Parham Policy Day focuses on issues of poverty, race

The 11th annual Parham Policy Day, held Nov. 18 at the Georgia Museum of Art, highlighted the plight of disenfranchised people of color with a screening of the award-winning documentary The Throwaways. The film depicts the problems of ghetto residents in upstate New York and their struggles for better treatment by local government and law enforcement agencies.

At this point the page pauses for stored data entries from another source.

(** * vidua.bps: validating and applying BPS patches

    A shallow embedding of [src/vidua/bps.py].  Python integers are
    unbounded, so every number is a [Z].  A binary stream ([BinaryIO],
    in practice an [io.BytesIO] or an open file) is a byte list with a
    position; the functions of the module are computations of a small
    state-and-exception monad over the streams they are handed. *)

From Stdlib Require Import ZArith List Lia Bool.
From Stdlib.Strings Require Import Byte.
Import ListNotations.
Open Scope Z_scope.

(** ** Bytes *)

Definition byte_to_Z (b : byte) : Z := Z.of_N (Byte.to_N b).

Definition bytes := list byte.

Fixpoint bytes_eqb (a b : bytes) : bool :=
  match a, b with
  | [], [] => true
  | x :: a', y :: b' => Byte.eqb x y && bytes_eqb a' b'
  | _, _ => false
  end.

(** [int.from_bytes(bs, byteorder='little')]. *)
Fixpoint from_bytes_little (bs : bytes) : Z :=
  match bs with
  | [] => 0
  | b :: rest => byte_to_Z b + 256 * from_bytes_little rest
  end.

(** [zlib.crc32]: the CRC-32 of zlib, PNG and Ethernet (reflected
    polynomial 0xEDB88320, initial value and final xor 0xFFFFFFFF),
    computed bit by bit. *)
Definition crc32_shift (c : Z) : Z :=
  if Z.testbit c 0 then Z.lxor (Z.shiftr c 1) 0xEDB88320 else Z.shiftr c 1.

Definition crc32_update (c : Z) (b : byte) : Z :=
  let c := Z.lxor c (byte_to_Z b) in
  crc32_shift (crc32_shift (crc32_shift (crc32_shift
    (crc32_shift (crc32_shift (crc32_shift (crc32_shift c))))))).

Definition crc32 (bs : bytes) : Z :=
  Z.lxor (fold_left crc32_update bs 0xFFFFFFFF) 0xFFFFFFFF.

Arguments crc32 : simpl never.

(** ** Errors

    Every failure of the module is a Python [ValueError]; the message
    tells the failures apart.  One constructor per message, carrying
    the values the message is formatted from. *)

Record error_details := mkDetails {
  ed_offset : Z;
  ed_command : Z;
  ed_length : Z;
  ed_source_position : Z;
  ed_target_position : Z;
  ed_relative_offset : option Z   (* the appended SRO / TRO line *)
}.
(** The nodes that [indexNodesFunc] goes through, in the order in which it
    files them: [None] when the walk needs a deeper stack than [fuel]. *)
Fixpoint walk (fuel : nat) (σ : World) (l : list addr) : option (list addr) :=
  match fuel with
  | 0 => None
  | S fuel =>
      foldl (λ acc n,
               ws ← acc;
               ws' ← walk fuel σ (BaseNode.Children n σ);
               Some (ws ++ n :: ws'))
            (Some []) l
  end.

(** Filing the nodes [ws] in a registry, one after the other, each under
    its name. *)
Definition file_nodes (σ : World) (r : gmap string addr) (ws : list addr)
    : gmap string addr :=
  foldl (λ r n, <[Name (md (node σ n)) := n]> r) r ws.

(** A cycle can be reached from [a]. *)
Definition cyclic_from (σ : World) (a : addr) : Prop :=
  ∃ n, (n = a ∨ reach σ a n) ∧ reach σ n n.

(** Two nodes that are each other's child: ["a"] at 0 and ["b"] at 1, under
    the root of [wf]. *)
Definition wf_cycle : World :=
  BaseNode.AddChild 1 0 (BaseNode.AddChild 0 1 wf_built).

(** Every node has its edges filed under the names of the nodes they lead
    to. *)
Definition edges_keyed (σ : World) : Prop :=
  ∀ a, children_keyed a σ ∧ parents_keyed a σ.

(** Two worlds whose nodes have the same metadata and the same edges. *)
Definition same_graph (σ σ' : World) : Prop :=
  ∀ b, md (node σ' b) = md (node σ b) ∧
       children (node σ' b) = children (node σ b) ∧
       parents (node σ' b) = parents (node σ b).

(** The goroutines and the calls of starting the nodes [l], none of them
    started before, under the context [cx] with the task factory [tc], when
    the next task is [t]. *)
Definition launched (t : task) (l : list addr) : list Goroutine :=
  imap (λ i n, {| g_node := n; g_task := t + i; g_exec := ExecNode n |}) l.

Definition launch_calls (cx : Ctx) (tc : CreateTaskFunc) (t : task) (l : list addr)
    : list Call :=
  concat (imap (λ i n, [CallStart n cx tc; CallCreateTask tc (t + i)]) l).

(** The done marks of every node of [σ] are still there in [σ']. *)
Definition marks_grow (σ σ' : World) : Prop :=
  ∀ b, dom (parentsDone (node σ b)) ⊆ dom (parentsDone (node σ' b)) ∧
       dom (childrenDone (node σ b)) ⊆ dom (childrenDone (node σ' b)).

(** The done notifications among the calls. *)
Definition is_notification (c : Call) : Prop :=
  match c with
  | CallParentIsDone _ _ | CallChildIsDone _ _ => True
  | _ => False
  end.

(** * Properties *)

#[local] Set Warnings "-clear-no-such-hyp".

(** ** The heap *)

Lemma node_store_eq a n σ : node (store a n σ) a = n.
Proof. unfold node, store. simpl. apply lookup_total_insert_eq. Qed.

Lemma node_store_ne a b n σ : a ≠ b → node (store a n σ) b = node σ b.
Proof. intros. unfold node, store. simpl. by apply lookup_total_insert_ne. Qed.

Lemma store_store a n n' σ : store a n (store a n' σ) = store a n σ.
Proof. unfold store, set_heap. simpl. f_equal. apply insert_insert_eq. Qed.

Lemma Err_cancelled c σ σ' : cancelled σ' = cancelled σ → Err c σ' = Err c σ.
Proof. unfold Err. by intros ->. Qed.

(** ** [BaseNode.Start] and [BaseNode.Stop], case by case *)

Section Start.
Variable a : addr.
Variable σ : World.
Variables (c : Ctx) (opts : WorkflowStartOptions).
Variables (tc : CreateTaskFunc) (f : BaseNodeExecFunc).

Lemma Start_started :
  done (oStart (node σ a)) = true → BaseNode.Start a c opts tc f σ = σ.
Proof. unfold BaseNode.Start, Once_Do. by intros ->. Qed.

Lemma Start_cancelled :
  done (oStart (node σ a)) = false → Err c σ = true →
  BaseNode.Start a c opts tc f σ
  = store a (set_oStart {| done := true |} (set_o opts (node σ a))) σ.
Proof.
  intros Hd He. unfold BaseNode.Start, Once_Do. rewrite Hd.
  rewrite (Err_cancelled c σ) by done. rewrite He.
  by rewrite node_store_eq, store_store.
Qed.

Lemma Start_live :
  done (oStart (node σ a)) = false → Err c σ = false →
  BaseNode.Start a c opts tc f σ
  = {| heap := <[a := started_node (tokens σ) c opts (node σ a)]> (heap σ);
       cancelled := cancelled σ;
       tokens := S (tokens σ);
       tasks := tasks σ ++ [new_task tc];
       goroutines := goroutines σ
                     ++ [{| g_node := a; g_task := length (tasks σ); g_exec := f |}];
       trace := trace σ ++ [CallCreateTask tc (length (tasks σ))] |}.
Proof.
  intros Hd He. unfold BaseNode.Start, Once_Do. rewrite Hd.
  rewrite (Err_cancelled c σ) by done. rewrite He.
  unfold create_task, WithCancel, spawn, log, store, node, set_heap, set_tasks,
    set_tokens, set_goroutines, set_trace. simpl.
  rewrite !lookup_total_insert_eq, !insert_insert_eq. done.
Qed.

Lemma Stop_stopped :
  done (oStop (node σ a)) = true → BaseNode.Stop a σ = σ.
Proof. unfold BaseNode.Stop, Once_Do. by intros ->. Qed.

Lemma Stop_fires :
  done (oStop (node σ a)) = false →
  BaseNode.Stop a σ
  = {| heap := <[a := set_oStop {| done := true |}
                        (set_oStart {| done := false |} (node σ a))]> (heap σ);
       cancelled := match cancel (node σ a) with
                    | Some k => {[k]} ∪ cancelled σ
                    | None => cancelled σ
                    end;
       tokens := tokens σ; tasks := tasks σ; goroutines := goroutines σ;
       trace := trace σ |}.
Proof.
  intros Hd. unfold BaseNode.Stop, Once_Do. rewrite Hd.
  destruct (cancel (node σ a)) eqn:Hc;
    unfold call_cancel, store, node, set_heap, set_cancelled in *; simpl;
    rewrite !lookup_total_insert_eq, !insert_insert_eq; done.
Qed.
(** The theorem at the full vector [[1; 2]]. *)
Lemma PushBack_PopBack_round_trip_witness :
  invariant (vector_of [1; 2] 2) /\
  exists s',
    (@PushBack nat int_element 3;; PopBack) (call (vector_of [1; 2] 2) None) = Ret tt s' /\
    elements (this s') = [1; 2].
Proof.
  assert (H : invariant (vector_of [1; 2] 2))
    by (apply invariantb_sound; reflexivity).
  split; [exact H|].
  destruct (PushBack_PopBack_round_trip nat int_element (vector_of [1; 2] 2) empty_vector
              empty_raw [] 3 H) as (s' & Hrun & Hel & _).
  exists s'. split; [exact Hrun|exact Hel].
Defined.

(** ** Insertion and removal together *)

Section InsertEraseFacts.
Context {T : Type} `{!Element T}.
Implicit Types (x : T) (xs : list T) (v o : Vector T) (d : RawMemory T).

Lemma relocation_ticks_0 : relocation_ticks 0 = 0.
Proof.
  unfold relocation_ticks, move_ticks.
  destruct relocates_by_move, is_nothrow_move_constructible; reflexivity.
Qed.

Lemma relocation_events_0 src dst : relocation_events src dst 0 = [].
Proof. unfold relocation_events. destruct relocates_by_move; reflexivity. Qed.

Lemma abandoned_nil k : abandoned k ([] : list T) = [].
Proof.
  unfold abandoned, moved_prefix. destruct relocates_by_move; [|reflexivity].
  rewrite take_nil, drop_nil. reflexivity.
Qed.

(** [Emplace] with no exception scheduled: the state it returns in. *)
Lemma Emplace_runs xs1 xs2 x cap o d lg :
  length (xs1 ++ xs2) <= cap ->
  exists cap' d' lg',
    Emplace (length xs1) x (mkState (vector_of (xs1 ++ xs2) cap) o d None lg) =
    Ret (Here, length xs1) (mkState (vector_of (xs1 ++ x :: xs2) cap') o d' None lg') /\
    length (xs1 ++ x :: xs2) <= cap' /\
    cap' = if length (xs1 ++ xs2) =? cap then grown cap else cap.
Proof.
  intros Hcap.
  assert (Hlen : length (xs1 ++ x :: xs2) = length (xs1 ++ xs2) + 1)
    by (rewrite !length_app; cbn [length]; lia).
  destruct (decide (length (xs1 ++ xs2) = cap)) as [<-|Hroom].
  - rewrite Nat.eqb_refl. rewrite Emplace_with.
    rewrite (insert_with_grow _ _ x 1 EvConstruct) by apply constructs_args.
    rewrite !spend_None. eexists _, _, _. split; [reflexivity|]. split; [|reflexivity].
    pose proof (grown_gt (length (xs1 ++ xs2))). lia.
  - rewrite (proj2 (Nat.eqb_neq _ _) Hroom).
    destruct xs2 as [|l mid _] using rev_ind.
    + rewrite app_nil_r in *. rewrite Emplace_at_end_in_place by lia.
      rewrite spend_None. eexists _, _, _. split; [reflexivity|].
      split; [|reflexivity]. rewrite length_app. cbn [length]. lia.
    + pose proof (insert_with_in_place_spec (T_construct_from_args x)
                    (fun sz => if length xs1 =? sz then
                                 p ← RawMemory_plus Here sz;
                                 T_construct_from_args x p
                               else insert_in_place sz (length xs1)
                                      (tick;; emit (EvConstruct Local)) x)
                    (tick;; emit (EvConstruct Local)) 1 (EvConstruct Local)
                    x xs1 mid l cap o d None lg (initializes_tick _)) as Hrun.
      cbv zeta in Hrun. rewrite !spend_None in Hrun.
      rewrite Emplace_with, Hrun.
      * eexists _, _, _. split; [reflexivity|]. split; [lia|reflexivity].
      * rewrite (proj2 (Nat.eqb_neq _ _)); [reflexivity|].
        rewrite !length_app. cbn [length]. lia.
      * lia.
Qed.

A panel discussion of the film followed the screening. Panelists included the film’s co-directors Ira McKinley and Bhawin Suchak, fresh from receiving the New York Civil Liberties Union Carol S. Knox Award for their work on the documentary. Other panelists included Rebecca Matthew, an assistant professor of social work; Russell Gabriel, director of Georgia Law’s Criminal Defense Clinic; and Obie Clayton, the Asa Edmund Ware Distinguished Professor and chair of the sociology and criminal justice department at Clark Atlanta University.

The discussion focused on several issues raised in the film: the profiling and mass incarceration of people of color, education and how to empower poor communities.

McKinley, a U.S. Air Force veteran who had experienced drug addiction, homelessness and imprisonment, described his recent involvement with community gardens and urged attendees to consider creative economic solutions.

“Start thinking outside of the box,” he said. “These policies and procedures are not working, so let’s think of new policies that can work.”

Suchak, who worked as an educator prior to becoming a filmmaker, emphasized the importance of communication about sensitive issues.

“Our purpose in this film is to spark conversations,” he said. “Something that we want to be part of the message of The Throwaways is a large issue in the country that people don’t want to talk about, and that is racism, which has left a legacy on this country.”

The event was organized by graduate students in the School of Social Work under the guidance of June Gary Hopps, the Thomas M. “Jim” Parham Professor of Family and Children Studies.